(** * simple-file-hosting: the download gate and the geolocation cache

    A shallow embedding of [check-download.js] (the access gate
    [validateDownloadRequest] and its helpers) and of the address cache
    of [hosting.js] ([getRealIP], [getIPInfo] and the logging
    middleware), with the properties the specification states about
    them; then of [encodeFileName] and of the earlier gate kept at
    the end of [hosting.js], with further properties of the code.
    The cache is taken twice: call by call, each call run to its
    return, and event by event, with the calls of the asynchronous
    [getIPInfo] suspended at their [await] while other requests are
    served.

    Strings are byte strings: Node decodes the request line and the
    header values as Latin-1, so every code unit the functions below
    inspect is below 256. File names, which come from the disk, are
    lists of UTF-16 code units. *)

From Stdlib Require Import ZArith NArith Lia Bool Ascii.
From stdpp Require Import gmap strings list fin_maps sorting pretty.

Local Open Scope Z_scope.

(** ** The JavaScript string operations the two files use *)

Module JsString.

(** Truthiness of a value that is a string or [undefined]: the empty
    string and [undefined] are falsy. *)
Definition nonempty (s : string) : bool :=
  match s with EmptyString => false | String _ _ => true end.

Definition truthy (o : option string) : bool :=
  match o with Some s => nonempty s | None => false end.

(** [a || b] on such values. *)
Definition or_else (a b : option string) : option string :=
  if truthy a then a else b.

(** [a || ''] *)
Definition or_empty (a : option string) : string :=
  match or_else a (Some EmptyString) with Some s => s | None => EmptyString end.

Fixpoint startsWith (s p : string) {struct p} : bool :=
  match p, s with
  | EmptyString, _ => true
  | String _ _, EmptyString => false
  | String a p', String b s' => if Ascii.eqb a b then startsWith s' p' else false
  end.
§ §
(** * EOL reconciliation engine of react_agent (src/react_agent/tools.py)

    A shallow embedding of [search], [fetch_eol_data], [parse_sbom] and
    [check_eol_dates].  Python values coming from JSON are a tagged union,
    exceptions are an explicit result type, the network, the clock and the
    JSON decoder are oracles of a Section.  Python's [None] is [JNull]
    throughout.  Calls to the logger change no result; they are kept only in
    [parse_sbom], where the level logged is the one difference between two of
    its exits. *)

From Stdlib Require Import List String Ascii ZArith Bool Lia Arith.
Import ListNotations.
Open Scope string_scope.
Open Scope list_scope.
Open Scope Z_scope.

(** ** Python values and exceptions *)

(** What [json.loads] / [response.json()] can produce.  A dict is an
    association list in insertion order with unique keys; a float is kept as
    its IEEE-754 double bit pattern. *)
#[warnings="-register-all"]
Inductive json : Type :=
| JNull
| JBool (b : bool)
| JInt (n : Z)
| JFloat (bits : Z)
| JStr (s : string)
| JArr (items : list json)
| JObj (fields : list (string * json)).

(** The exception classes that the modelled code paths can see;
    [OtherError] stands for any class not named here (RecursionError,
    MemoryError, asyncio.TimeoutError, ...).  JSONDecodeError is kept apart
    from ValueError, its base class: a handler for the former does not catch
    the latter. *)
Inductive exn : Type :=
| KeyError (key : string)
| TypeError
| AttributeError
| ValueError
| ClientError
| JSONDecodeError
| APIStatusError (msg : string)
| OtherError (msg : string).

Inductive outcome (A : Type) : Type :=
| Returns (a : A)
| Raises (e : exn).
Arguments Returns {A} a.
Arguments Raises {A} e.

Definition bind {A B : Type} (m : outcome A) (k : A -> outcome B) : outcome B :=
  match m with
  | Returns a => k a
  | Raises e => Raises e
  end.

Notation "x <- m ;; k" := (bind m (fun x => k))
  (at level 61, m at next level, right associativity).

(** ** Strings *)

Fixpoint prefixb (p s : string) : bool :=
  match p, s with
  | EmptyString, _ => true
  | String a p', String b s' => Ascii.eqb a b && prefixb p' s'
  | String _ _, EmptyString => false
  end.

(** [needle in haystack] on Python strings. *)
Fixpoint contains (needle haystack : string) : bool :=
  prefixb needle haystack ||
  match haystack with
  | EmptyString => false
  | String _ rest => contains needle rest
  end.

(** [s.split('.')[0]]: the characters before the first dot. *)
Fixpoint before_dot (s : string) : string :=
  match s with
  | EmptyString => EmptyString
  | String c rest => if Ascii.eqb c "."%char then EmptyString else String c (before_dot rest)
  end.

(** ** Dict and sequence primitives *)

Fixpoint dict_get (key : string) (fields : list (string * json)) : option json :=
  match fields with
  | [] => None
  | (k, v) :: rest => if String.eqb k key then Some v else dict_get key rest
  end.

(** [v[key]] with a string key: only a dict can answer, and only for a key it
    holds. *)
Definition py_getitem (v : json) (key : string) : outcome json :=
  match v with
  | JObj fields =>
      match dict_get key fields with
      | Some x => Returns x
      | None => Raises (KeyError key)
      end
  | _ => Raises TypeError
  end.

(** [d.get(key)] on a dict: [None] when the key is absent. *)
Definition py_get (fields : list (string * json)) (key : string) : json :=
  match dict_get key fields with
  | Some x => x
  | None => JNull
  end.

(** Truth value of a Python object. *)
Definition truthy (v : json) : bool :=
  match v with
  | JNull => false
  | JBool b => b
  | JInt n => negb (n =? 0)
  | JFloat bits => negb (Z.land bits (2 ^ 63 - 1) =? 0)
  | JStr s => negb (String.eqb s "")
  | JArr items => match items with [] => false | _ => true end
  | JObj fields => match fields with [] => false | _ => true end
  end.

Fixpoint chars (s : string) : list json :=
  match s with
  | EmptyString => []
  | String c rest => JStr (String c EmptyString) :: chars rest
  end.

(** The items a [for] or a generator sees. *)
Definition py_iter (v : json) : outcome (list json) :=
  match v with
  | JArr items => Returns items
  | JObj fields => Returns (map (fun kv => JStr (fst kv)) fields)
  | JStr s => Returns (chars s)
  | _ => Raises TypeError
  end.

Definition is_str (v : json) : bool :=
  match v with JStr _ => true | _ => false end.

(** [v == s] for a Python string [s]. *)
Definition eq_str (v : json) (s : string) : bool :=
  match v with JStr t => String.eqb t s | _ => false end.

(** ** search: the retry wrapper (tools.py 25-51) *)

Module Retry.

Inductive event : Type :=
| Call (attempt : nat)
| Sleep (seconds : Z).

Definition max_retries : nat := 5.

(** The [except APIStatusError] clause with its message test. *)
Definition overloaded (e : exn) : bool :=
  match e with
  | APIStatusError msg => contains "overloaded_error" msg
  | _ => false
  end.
§ §
__Work order__.
From the entries above, return exactly the line containing "(** * simple-file-hosting: the", the line containing "[validateDownloadRequest] and its", and all lines between, and nothing else.

__Answer to the exercise__.
(** * simple-file-hosting: the download gate and the geolocation cache

    A shallow embedding of [check-download.js] (the access gate
    [validateDownloadRequest] and its helpers) and of the address cache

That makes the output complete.